Excerpts from a dataset:
(** [X7] Every handler of the price endpoints, and both registered error
    handlers, answer on every input without raising and with a consistent
    envelope: [success] is [true] exactly on status 200, and every other
    status comes with [success] false and an [error] text. *)
Theorem handlers_envelope
    (exn_str : exn -> str) (product now : str) (arg : option str)
    (E : Type) (error : E) :
  answers (get_all_prices exn_str now) envelope_ok
  /\ answers (get_product_price exn_str product now) envelope_ok
  /\ answers (get_price_history exn_str product now) envelope_ok
  /\ answers (compare_prices exn_str arg now) envelope_ok
  /\ answers (not_found error) envelope_ok
  /\ answers (internal_error error) envelope_ok.
Proof.
  repeat split; intros pd.
  - eexists. split; [apply get_all_prices_run|]. split; reflexivity.
  - destruct (dict_get pd product) as [r|] eqn:H.
    + eexists. split; [apply (get_product_price_found _ _ _ _ r H)|].
      split; reflexivity.
    + eexists. split.
      * apply get_product_price_absent. unfold dict_contains. rewrite H.
        reflexivity.
      * split; [discriminate | eexists; reflexivity].
  - destruct (dict_get pd product) as [r|] eqn:H.
    + eexists. split; [apply (get_price_history_found _ _ _ _ r H)|].
      split; reflexivity.
    + eexists. split.
      * apply get_price_history_absent. unfold dict_contains. rewrite H.
        reflexivity.
      * split; [discriminate | eexists; reflexivity].
  - unfold compare_prices. rewrite compare_products_run.
    apply compare_envelope.
  - eexists. split; [reflexivity|]. split; [discriminate|].
    eexists; reflexivity.
  - eexists. split; [reflexivity|]. split; [discriminate|].
    eexists; reflexivity.
Qed.

(** ** More on the comparison *)

Lemma first_greatest_ge {A} (key : A -> Z) (l : list A) (x : A) :
  first_greatest key l x -> forall y, In y l -> key y <= key x.
Proof.
  intros [before [after [-> [Hb Ha]]]] y Hy. apply in_app_or in Hy.
  destruct Hy as [Hy | [<- | Hy]];
    [specialize (Hb y Hy) | | specialize (Ha y Hy)]; lia.
Qed.

(** What a 200 answer of the comparison is made of. *)
Lemma compare_prices_ok_inv
    (exn_str : exn -> str) (pd : catalog) (arg : option str) (now : str)
    (body : json) :
  fst (compare_prices exn_str arg now pd) = inr (body, 200) ->
  exists (result : dict Z) (lo hi : str * Z),
    result =
    fold_left (resolve_step pd)
      (split 0x2C (match arg with Some s => s | None => [] end)) []
    /\ NoDup (dict_keys result)
    /\ first_least snd result lo
    /\ first_greatest snd result hi
    /\ body = JObj [(u "success", JBool true);
                    (u "comparison", prices_json result);
                    (u "cheapest",
                     JObj [(u "product", JStr (fst lo));
                           (u "price", JInt (snd lo))]);
                    (u "most_expensive",
                     JObj [(u "product", JStr (fst hi));
                           (u "price", JInt (snd hi))]);
                    (u "timestamp", JStr now)].
Proof.
  unfold compare_prices. rewrite compare_products_run.
  set (products := split _ _).
  assert (ND := resolved_NoDup pd products [] (NoDup_nil _)).
  destruct (fold_left (resolve_step pd) products []) as [|x l] eqn:E;
    [discriminate|].
  intros H. simpl in H. injection H as <-.
  exists (x :: l), (extremum Z.ltb snd x l), (extremum Z.gtb snd x l).
  split; [reflexivity|]. split; [exact ND|].
  split; [apply py_min_first|]. split; [apply py_max_first | reflexivity].
Qed.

What to do:
In the answer, the lines from the first line of the data above through the line containing "apply compare_envelope." must appear exactly as written, with nothing else.

Response for this exercise:
(** [X7] Every handler of the price endpoints, and both registered error
    handlers, answer on every input without raising and with a consistent
    envelope: [success] is [true] exactly on status 200, and every other
    status comes with [success] false and an [error] text. *)
Theorem handlers_envelope
    (exn_str : exn -> str) (product now : str) (arg : option str)
    (E : Type) (error : E) :
  answers (get_all_prices exn_str now) envelope_ok
  /\ answers (get_product_price exn_str product now) envelope_ok
  /\ answers (get_price_history exn_str product now) envelope_ok
  /\ answers (compare_prices exn_str arg now) envelope_ok
  /\ answers (not_found error) envelope_ok
  /\ answers (internal_error error) envelope_ok.
Proof.
  repeat split; intros pd.
  - eexists. split; [apply get_all_prices_run|]. split; reflexivity.
  - destruct (dict_get pd product) as [r|] eqn:H.
    + eexists. split; [apply (get_product_price_found _ _ _ _ r H)|].
      split; reflexivity.
    + eexists. split.
      * apply get_product_price_absent. unfold dict_contains. rewrite H.
        reflexivity.
      * split; [discriminate | eexists; reflexivity].
  - destruct (dict_get pd product) as [r|] eqn:H.
    + eexists. split; [apply (get_price_history_found _ _ _ _ r H)|].
      split; reflexivity.
    + eexists. split.
      * apply get_price_history_absent. unfold dict_contains. rewrite H.
        reflexivity.
      * split; [discriminate | eexists; reflexivity].
  - unfold compare_prices. rewrite compare_products_run.
    apply compare_envelope.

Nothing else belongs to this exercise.